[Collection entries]
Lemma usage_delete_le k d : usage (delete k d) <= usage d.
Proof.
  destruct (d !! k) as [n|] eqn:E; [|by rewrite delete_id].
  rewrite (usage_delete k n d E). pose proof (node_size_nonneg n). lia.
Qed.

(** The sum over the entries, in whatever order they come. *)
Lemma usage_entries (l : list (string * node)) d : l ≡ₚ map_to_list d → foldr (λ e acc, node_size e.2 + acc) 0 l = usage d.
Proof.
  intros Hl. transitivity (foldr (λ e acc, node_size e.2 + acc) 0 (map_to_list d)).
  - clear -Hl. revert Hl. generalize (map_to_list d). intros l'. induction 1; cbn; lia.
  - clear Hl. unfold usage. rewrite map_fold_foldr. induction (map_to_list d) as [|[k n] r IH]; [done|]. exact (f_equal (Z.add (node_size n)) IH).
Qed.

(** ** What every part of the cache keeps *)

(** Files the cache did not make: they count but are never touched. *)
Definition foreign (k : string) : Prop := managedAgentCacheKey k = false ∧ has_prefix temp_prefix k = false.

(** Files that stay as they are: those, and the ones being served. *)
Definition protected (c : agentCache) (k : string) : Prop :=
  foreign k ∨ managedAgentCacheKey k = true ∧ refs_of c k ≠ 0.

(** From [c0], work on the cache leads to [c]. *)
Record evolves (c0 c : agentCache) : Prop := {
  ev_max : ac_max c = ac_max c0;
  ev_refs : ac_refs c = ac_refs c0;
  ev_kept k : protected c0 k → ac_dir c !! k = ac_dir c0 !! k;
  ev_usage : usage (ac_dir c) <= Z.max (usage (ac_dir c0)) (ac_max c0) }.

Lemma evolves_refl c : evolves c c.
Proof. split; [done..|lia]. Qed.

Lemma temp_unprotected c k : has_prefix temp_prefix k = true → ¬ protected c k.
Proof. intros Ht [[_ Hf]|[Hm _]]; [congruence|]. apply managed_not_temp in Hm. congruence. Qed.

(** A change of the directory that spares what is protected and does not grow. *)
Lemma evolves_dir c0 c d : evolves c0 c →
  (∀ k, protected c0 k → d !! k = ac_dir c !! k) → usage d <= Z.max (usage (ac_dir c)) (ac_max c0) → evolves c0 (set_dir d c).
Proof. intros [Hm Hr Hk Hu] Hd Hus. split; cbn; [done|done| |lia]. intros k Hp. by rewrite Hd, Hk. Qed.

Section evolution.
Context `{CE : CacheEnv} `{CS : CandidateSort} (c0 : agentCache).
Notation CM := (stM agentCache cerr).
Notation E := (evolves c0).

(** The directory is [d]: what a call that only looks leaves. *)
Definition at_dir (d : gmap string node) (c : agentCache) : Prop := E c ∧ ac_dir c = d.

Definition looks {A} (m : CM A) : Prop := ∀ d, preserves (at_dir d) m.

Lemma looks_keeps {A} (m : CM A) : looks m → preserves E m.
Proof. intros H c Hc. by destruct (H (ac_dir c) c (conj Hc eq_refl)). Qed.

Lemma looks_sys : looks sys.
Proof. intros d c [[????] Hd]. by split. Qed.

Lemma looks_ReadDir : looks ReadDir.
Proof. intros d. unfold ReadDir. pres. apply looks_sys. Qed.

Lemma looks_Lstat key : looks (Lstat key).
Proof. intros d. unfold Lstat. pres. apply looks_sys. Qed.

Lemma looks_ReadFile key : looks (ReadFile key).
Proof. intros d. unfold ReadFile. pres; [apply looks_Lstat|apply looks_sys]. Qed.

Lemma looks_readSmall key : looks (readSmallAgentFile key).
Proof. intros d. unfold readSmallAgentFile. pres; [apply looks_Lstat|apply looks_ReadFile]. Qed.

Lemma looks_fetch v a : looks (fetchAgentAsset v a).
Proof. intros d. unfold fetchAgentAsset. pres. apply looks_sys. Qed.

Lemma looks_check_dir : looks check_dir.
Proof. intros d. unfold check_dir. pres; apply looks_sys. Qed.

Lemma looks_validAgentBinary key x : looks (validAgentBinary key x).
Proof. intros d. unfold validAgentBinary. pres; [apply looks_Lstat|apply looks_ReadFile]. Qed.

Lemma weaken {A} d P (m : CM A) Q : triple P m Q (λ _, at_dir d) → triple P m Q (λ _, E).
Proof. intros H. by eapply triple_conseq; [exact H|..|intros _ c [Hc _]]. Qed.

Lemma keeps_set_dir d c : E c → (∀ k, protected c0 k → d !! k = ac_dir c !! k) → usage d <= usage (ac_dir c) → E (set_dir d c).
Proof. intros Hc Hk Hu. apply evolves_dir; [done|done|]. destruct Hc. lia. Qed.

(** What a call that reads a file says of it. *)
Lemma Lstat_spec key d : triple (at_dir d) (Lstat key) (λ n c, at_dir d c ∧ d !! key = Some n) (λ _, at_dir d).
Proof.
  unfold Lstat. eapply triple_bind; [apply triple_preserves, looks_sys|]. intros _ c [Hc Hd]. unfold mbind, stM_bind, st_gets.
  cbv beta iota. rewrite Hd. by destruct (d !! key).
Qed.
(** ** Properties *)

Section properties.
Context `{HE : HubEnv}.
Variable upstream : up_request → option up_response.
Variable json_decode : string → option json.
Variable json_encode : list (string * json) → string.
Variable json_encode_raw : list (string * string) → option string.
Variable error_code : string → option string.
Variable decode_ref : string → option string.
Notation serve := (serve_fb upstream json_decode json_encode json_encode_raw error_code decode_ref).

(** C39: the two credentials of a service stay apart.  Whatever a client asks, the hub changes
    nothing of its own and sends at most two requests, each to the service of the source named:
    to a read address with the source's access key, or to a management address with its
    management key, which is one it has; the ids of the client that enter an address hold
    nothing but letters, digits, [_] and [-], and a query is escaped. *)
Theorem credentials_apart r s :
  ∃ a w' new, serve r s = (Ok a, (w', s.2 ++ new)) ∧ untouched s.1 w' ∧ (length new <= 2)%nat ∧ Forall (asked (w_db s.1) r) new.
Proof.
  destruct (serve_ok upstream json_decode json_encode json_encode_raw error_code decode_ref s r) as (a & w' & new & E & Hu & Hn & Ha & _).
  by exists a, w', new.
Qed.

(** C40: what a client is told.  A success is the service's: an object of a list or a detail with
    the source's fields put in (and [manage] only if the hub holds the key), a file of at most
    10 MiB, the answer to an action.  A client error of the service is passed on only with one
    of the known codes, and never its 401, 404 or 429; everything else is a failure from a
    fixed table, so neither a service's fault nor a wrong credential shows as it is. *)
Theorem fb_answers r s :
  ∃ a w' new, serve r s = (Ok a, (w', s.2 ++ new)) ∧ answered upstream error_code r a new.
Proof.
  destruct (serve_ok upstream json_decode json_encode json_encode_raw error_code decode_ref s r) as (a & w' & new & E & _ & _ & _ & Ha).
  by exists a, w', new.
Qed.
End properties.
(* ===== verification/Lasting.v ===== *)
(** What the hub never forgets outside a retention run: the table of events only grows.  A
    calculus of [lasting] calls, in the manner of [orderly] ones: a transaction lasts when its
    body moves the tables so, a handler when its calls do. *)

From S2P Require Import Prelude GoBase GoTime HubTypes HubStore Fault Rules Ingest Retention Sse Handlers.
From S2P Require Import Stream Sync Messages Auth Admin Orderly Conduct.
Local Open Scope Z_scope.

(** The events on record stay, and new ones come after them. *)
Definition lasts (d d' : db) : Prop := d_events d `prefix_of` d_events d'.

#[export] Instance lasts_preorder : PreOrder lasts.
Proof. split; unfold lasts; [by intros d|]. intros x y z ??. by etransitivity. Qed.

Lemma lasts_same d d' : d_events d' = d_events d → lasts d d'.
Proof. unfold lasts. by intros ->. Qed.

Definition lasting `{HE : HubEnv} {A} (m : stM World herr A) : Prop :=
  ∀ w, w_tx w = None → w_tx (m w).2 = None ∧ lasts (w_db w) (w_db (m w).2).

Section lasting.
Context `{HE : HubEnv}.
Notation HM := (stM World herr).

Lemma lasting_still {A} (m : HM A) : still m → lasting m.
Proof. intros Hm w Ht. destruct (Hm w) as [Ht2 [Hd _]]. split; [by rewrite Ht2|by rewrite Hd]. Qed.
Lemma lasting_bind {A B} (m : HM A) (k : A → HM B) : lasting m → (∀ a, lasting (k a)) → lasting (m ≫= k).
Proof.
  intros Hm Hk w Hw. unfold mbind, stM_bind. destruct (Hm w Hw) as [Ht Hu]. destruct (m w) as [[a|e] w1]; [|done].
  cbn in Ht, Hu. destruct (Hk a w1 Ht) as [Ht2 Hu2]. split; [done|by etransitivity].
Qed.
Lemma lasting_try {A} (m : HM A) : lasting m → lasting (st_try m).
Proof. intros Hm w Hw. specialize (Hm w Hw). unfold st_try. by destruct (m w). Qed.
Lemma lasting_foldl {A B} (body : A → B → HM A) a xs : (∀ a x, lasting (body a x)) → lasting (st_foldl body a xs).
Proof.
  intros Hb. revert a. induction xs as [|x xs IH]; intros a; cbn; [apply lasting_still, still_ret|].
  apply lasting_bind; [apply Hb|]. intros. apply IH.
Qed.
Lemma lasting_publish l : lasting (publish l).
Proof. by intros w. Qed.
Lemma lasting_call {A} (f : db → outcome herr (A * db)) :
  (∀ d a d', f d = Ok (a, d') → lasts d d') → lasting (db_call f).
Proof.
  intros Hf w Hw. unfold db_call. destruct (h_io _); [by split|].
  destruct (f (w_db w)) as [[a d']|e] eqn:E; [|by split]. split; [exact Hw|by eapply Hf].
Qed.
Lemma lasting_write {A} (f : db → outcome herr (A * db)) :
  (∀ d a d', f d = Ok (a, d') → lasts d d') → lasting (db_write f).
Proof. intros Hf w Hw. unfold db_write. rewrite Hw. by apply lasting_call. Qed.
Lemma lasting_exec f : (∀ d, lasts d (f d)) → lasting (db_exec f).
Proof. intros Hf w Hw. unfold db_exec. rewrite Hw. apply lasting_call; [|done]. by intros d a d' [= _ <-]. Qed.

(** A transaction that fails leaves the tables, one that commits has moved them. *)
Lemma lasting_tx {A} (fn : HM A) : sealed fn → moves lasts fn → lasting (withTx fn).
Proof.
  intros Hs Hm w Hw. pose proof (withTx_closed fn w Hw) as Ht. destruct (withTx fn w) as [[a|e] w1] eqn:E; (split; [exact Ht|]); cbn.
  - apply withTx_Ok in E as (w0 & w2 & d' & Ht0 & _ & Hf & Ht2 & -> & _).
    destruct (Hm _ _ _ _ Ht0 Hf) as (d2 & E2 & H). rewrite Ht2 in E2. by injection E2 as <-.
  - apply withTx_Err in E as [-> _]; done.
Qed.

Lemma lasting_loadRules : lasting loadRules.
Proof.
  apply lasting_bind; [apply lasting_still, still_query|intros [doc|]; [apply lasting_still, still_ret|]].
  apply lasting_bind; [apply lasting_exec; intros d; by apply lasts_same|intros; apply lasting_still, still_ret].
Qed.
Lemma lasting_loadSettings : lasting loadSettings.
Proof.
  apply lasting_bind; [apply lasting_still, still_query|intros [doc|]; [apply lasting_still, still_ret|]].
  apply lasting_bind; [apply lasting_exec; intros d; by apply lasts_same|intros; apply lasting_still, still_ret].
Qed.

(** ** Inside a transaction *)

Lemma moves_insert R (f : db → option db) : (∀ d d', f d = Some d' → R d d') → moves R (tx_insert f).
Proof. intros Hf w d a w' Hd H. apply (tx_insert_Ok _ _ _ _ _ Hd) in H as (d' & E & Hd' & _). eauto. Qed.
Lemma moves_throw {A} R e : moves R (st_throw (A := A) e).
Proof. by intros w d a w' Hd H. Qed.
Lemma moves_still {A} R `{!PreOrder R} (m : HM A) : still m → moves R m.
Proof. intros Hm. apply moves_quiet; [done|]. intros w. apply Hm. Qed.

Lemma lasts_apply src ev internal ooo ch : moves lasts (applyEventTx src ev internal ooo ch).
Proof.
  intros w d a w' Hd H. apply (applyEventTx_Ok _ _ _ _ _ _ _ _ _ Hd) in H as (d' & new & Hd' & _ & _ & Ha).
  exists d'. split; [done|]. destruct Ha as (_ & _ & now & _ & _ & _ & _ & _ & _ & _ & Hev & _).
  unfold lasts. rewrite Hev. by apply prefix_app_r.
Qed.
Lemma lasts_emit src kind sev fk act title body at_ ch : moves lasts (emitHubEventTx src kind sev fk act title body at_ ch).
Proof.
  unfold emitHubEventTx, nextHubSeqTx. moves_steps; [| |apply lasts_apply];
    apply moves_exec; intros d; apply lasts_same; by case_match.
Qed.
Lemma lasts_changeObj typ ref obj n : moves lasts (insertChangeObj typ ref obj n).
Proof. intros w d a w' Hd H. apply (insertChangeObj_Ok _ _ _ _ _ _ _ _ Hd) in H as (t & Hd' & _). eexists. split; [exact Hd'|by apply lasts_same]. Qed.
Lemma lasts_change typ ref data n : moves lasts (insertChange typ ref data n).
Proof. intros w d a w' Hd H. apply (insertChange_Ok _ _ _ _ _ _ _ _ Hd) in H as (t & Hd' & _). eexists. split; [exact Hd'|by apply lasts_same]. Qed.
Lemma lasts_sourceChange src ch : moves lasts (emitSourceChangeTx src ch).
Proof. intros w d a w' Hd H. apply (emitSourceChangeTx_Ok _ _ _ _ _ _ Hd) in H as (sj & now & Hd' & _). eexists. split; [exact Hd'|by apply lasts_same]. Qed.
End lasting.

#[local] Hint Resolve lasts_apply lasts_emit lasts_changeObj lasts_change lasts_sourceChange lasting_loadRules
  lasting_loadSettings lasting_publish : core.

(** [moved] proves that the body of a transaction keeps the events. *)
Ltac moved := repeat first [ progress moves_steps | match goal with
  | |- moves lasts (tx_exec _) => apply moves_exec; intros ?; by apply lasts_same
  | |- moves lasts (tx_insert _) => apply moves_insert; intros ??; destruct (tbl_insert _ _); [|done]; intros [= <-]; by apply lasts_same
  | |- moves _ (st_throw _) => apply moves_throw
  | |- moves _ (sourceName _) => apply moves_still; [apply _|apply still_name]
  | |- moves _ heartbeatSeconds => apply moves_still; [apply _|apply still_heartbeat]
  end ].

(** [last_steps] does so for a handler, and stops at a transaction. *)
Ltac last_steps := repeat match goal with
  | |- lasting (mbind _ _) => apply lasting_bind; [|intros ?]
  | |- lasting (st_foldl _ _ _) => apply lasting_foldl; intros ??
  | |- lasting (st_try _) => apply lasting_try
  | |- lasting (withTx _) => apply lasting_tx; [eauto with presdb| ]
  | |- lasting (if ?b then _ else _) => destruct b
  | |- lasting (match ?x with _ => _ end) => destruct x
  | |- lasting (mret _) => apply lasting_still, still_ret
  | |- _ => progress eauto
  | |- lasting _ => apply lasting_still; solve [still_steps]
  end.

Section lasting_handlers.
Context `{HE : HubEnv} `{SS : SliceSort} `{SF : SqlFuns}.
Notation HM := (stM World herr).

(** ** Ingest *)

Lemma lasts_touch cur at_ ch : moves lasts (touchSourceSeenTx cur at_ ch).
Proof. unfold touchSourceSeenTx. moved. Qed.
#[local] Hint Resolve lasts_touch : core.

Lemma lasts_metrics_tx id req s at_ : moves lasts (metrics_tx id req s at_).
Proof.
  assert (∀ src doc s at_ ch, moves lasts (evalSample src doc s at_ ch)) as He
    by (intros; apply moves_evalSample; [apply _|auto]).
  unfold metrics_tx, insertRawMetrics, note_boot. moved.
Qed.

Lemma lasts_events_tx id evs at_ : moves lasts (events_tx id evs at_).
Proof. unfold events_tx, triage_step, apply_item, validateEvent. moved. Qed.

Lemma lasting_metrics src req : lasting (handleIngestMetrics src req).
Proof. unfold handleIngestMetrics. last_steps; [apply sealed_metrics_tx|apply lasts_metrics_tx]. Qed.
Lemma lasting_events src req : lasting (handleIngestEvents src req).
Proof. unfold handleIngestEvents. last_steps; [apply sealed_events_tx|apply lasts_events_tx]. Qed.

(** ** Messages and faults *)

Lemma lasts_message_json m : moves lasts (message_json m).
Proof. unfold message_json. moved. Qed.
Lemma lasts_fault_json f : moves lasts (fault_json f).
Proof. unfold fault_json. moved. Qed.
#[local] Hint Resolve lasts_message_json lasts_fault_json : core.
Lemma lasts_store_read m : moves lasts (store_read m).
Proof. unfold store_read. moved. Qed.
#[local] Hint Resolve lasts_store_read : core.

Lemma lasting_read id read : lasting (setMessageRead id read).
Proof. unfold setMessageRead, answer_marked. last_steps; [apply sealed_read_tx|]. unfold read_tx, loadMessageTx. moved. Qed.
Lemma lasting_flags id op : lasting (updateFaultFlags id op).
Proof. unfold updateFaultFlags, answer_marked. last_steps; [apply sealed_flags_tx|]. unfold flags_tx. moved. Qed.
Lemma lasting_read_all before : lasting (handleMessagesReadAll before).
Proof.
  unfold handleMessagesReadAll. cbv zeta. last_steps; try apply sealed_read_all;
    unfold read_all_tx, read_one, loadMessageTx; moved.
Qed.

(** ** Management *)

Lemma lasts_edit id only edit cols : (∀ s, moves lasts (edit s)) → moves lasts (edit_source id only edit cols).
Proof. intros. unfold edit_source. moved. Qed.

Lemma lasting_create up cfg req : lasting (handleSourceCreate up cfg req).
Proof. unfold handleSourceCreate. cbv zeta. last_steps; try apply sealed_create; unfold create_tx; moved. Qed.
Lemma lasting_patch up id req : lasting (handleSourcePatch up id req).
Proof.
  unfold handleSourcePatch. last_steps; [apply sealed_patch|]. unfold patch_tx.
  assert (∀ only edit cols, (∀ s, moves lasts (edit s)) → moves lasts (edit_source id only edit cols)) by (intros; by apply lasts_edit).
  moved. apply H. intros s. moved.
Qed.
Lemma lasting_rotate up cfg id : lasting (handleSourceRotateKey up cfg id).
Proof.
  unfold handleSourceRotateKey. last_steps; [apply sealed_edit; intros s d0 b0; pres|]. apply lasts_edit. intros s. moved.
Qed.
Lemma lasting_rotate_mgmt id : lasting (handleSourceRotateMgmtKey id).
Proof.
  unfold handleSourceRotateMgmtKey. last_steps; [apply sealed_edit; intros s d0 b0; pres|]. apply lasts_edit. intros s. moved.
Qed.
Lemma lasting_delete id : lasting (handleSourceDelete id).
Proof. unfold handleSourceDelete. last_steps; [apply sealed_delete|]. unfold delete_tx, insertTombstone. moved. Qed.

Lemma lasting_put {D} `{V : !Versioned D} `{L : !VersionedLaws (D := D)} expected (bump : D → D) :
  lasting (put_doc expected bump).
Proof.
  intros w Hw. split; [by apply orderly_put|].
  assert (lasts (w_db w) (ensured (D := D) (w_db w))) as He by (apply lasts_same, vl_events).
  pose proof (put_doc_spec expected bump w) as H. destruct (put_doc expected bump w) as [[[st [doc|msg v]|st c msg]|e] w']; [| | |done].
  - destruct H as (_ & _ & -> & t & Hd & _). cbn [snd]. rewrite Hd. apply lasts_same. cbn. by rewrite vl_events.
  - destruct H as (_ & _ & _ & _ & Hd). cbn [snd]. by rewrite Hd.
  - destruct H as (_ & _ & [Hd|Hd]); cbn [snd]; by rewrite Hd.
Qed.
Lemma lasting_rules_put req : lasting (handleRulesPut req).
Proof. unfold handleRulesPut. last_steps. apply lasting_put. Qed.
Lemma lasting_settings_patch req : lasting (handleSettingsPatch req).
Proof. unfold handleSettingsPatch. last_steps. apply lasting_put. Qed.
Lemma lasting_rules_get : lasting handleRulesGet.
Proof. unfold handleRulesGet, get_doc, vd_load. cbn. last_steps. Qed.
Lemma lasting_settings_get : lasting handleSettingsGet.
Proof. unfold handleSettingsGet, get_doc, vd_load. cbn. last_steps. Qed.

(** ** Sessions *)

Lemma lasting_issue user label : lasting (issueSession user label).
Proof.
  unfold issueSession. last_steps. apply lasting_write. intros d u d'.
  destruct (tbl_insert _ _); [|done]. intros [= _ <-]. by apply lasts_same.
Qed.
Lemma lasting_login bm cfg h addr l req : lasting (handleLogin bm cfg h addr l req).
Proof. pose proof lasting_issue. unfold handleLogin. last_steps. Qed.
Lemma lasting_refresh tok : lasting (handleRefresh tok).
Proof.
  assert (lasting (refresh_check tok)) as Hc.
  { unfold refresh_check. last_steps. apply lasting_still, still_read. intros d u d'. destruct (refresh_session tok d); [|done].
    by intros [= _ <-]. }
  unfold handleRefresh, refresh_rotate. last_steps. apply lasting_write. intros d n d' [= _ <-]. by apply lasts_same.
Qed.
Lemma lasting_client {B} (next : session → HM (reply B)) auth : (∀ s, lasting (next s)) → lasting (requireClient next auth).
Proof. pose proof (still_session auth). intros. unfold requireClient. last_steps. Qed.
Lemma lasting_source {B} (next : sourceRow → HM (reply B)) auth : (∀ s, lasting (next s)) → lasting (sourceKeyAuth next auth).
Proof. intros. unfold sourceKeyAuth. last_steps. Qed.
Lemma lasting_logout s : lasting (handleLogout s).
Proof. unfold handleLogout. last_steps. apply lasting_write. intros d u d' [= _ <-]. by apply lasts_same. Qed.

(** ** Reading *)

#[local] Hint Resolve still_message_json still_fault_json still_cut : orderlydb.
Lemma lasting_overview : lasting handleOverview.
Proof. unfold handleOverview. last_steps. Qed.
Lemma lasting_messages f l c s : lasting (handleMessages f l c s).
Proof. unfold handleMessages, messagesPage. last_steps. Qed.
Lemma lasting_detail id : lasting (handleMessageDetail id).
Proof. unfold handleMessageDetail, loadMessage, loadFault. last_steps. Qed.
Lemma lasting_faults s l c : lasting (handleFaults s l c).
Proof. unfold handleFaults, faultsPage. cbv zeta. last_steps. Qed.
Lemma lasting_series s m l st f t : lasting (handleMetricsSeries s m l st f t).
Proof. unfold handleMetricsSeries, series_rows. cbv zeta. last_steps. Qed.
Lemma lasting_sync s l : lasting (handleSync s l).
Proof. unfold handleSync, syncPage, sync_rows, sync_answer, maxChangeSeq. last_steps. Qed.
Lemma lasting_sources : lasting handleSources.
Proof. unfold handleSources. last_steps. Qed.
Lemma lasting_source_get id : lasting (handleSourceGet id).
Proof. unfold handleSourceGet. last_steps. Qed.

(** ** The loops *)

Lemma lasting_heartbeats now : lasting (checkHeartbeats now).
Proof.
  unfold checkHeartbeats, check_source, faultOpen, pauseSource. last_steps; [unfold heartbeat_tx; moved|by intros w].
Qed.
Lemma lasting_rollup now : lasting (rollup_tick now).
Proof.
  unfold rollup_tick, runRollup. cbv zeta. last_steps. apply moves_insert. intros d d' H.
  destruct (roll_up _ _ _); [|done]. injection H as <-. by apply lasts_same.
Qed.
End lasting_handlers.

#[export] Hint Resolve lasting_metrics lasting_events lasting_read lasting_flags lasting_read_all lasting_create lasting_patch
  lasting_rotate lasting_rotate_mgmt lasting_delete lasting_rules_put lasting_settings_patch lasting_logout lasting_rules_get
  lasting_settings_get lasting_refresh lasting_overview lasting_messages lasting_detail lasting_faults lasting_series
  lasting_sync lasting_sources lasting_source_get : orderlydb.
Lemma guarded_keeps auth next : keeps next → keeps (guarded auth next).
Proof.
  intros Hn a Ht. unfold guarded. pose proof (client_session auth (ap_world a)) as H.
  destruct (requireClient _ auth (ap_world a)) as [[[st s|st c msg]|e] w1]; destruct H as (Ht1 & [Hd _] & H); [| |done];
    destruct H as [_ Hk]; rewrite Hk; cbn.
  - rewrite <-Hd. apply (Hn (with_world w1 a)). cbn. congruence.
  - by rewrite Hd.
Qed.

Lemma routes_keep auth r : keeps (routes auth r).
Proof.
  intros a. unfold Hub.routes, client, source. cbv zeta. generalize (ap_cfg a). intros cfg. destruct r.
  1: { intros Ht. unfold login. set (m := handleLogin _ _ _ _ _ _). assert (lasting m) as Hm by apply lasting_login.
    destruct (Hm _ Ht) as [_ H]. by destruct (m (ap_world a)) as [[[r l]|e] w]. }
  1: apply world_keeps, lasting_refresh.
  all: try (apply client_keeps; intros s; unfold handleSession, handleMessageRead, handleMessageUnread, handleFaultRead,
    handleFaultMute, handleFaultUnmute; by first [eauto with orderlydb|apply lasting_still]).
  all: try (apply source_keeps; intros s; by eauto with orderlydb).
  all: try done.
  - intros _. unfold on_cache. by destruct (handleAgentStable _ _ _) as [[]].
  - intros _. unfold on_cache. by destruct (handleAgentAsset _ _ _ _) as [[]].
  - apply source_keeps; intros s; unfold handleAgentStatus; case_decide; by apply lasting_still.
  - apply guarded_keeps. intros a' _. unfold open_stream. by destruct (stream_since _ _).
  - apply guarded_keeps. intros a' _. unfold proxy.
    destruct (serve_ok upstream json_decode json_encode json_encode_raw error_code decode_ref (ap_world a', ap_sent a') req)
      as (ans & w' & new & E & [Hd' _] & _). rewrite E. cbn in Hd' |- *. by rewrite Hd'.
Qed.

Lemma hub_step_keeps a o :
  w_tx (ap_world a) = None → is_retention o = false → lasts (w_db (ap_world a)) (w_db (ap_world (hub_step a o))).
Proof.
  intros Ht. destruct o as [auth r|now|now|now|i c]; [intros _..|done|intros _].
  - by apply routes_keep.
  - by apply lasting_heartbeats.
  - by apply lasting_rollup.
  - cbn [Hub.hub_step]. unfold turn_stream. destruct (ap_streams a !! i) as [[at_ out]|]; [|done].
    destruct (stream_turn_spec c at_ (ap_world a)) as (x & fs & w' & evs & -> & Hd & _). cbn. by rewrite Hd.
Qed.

Work instructions
Output only an exact transcription of the lines above from the one with "(c0 : agentCache)." up to and including the one with "Proof. intros d. unfold check_dir.".

Solution to this task
Context `{CE : CacheEnv} `{CS : CandidateSort} (c0 : agentCache).
Notation CM := (stM agentCache cerr).
Notation E := (evolves c0).

(** The directory is [d]: what a call that only looks leaves. *)
Definition at_dir (d : gmap string node) (c : agentCache) : Prop := E c ∧ ac_dir c = d.

Definition looks {A} (m : CM A) : Prop := ∀ d, preserves (at_dir d) m.

Lemma looks_keeps {A} (m : CM A) : looks m → preserves E m.
Proof. intros H c Hc. by destruct (H (ac_dir c) c (conj Hc eq_refl)). Qed.

Lemma looks_sys : looks sys.
Proof. intros d c [[????] Hd]. by split. Qed.

Lemma looks_ReadDir : looks ReadDir.
Proof. intros d. unfold ReadDir. pres. apply looks_sys. Qed.

Lemma looks_Lstat key : looks (Lstat key).
Proof. intros d. unfold Lstat. pres. apply looks_sys. Qed.

Lemma looks_ReadFile key : looks (ReadFile key).
Proof. intros d. unfold ReadFile. pres; [apply looks_Lstat|apply looks_sys]. Qed.

Lemma looks_readSmall key : looks (readSmallAgentFile key).
Proof. intros d. unfold readSmallAgentFile. pres; [apply looks_Lstat|apply looks_ReadFile]. Qed.

Lemma looks_fetch v a : looks (fetchAgentAsset v a).
Proof. intros d. unfold fetchAgentAsset. pres. apply looks_sys. Qed.

Lemma looks_check_dir : looks check_dir.
Proof. intros d. unfold check_dir. pres; apply looks_sys. Qed.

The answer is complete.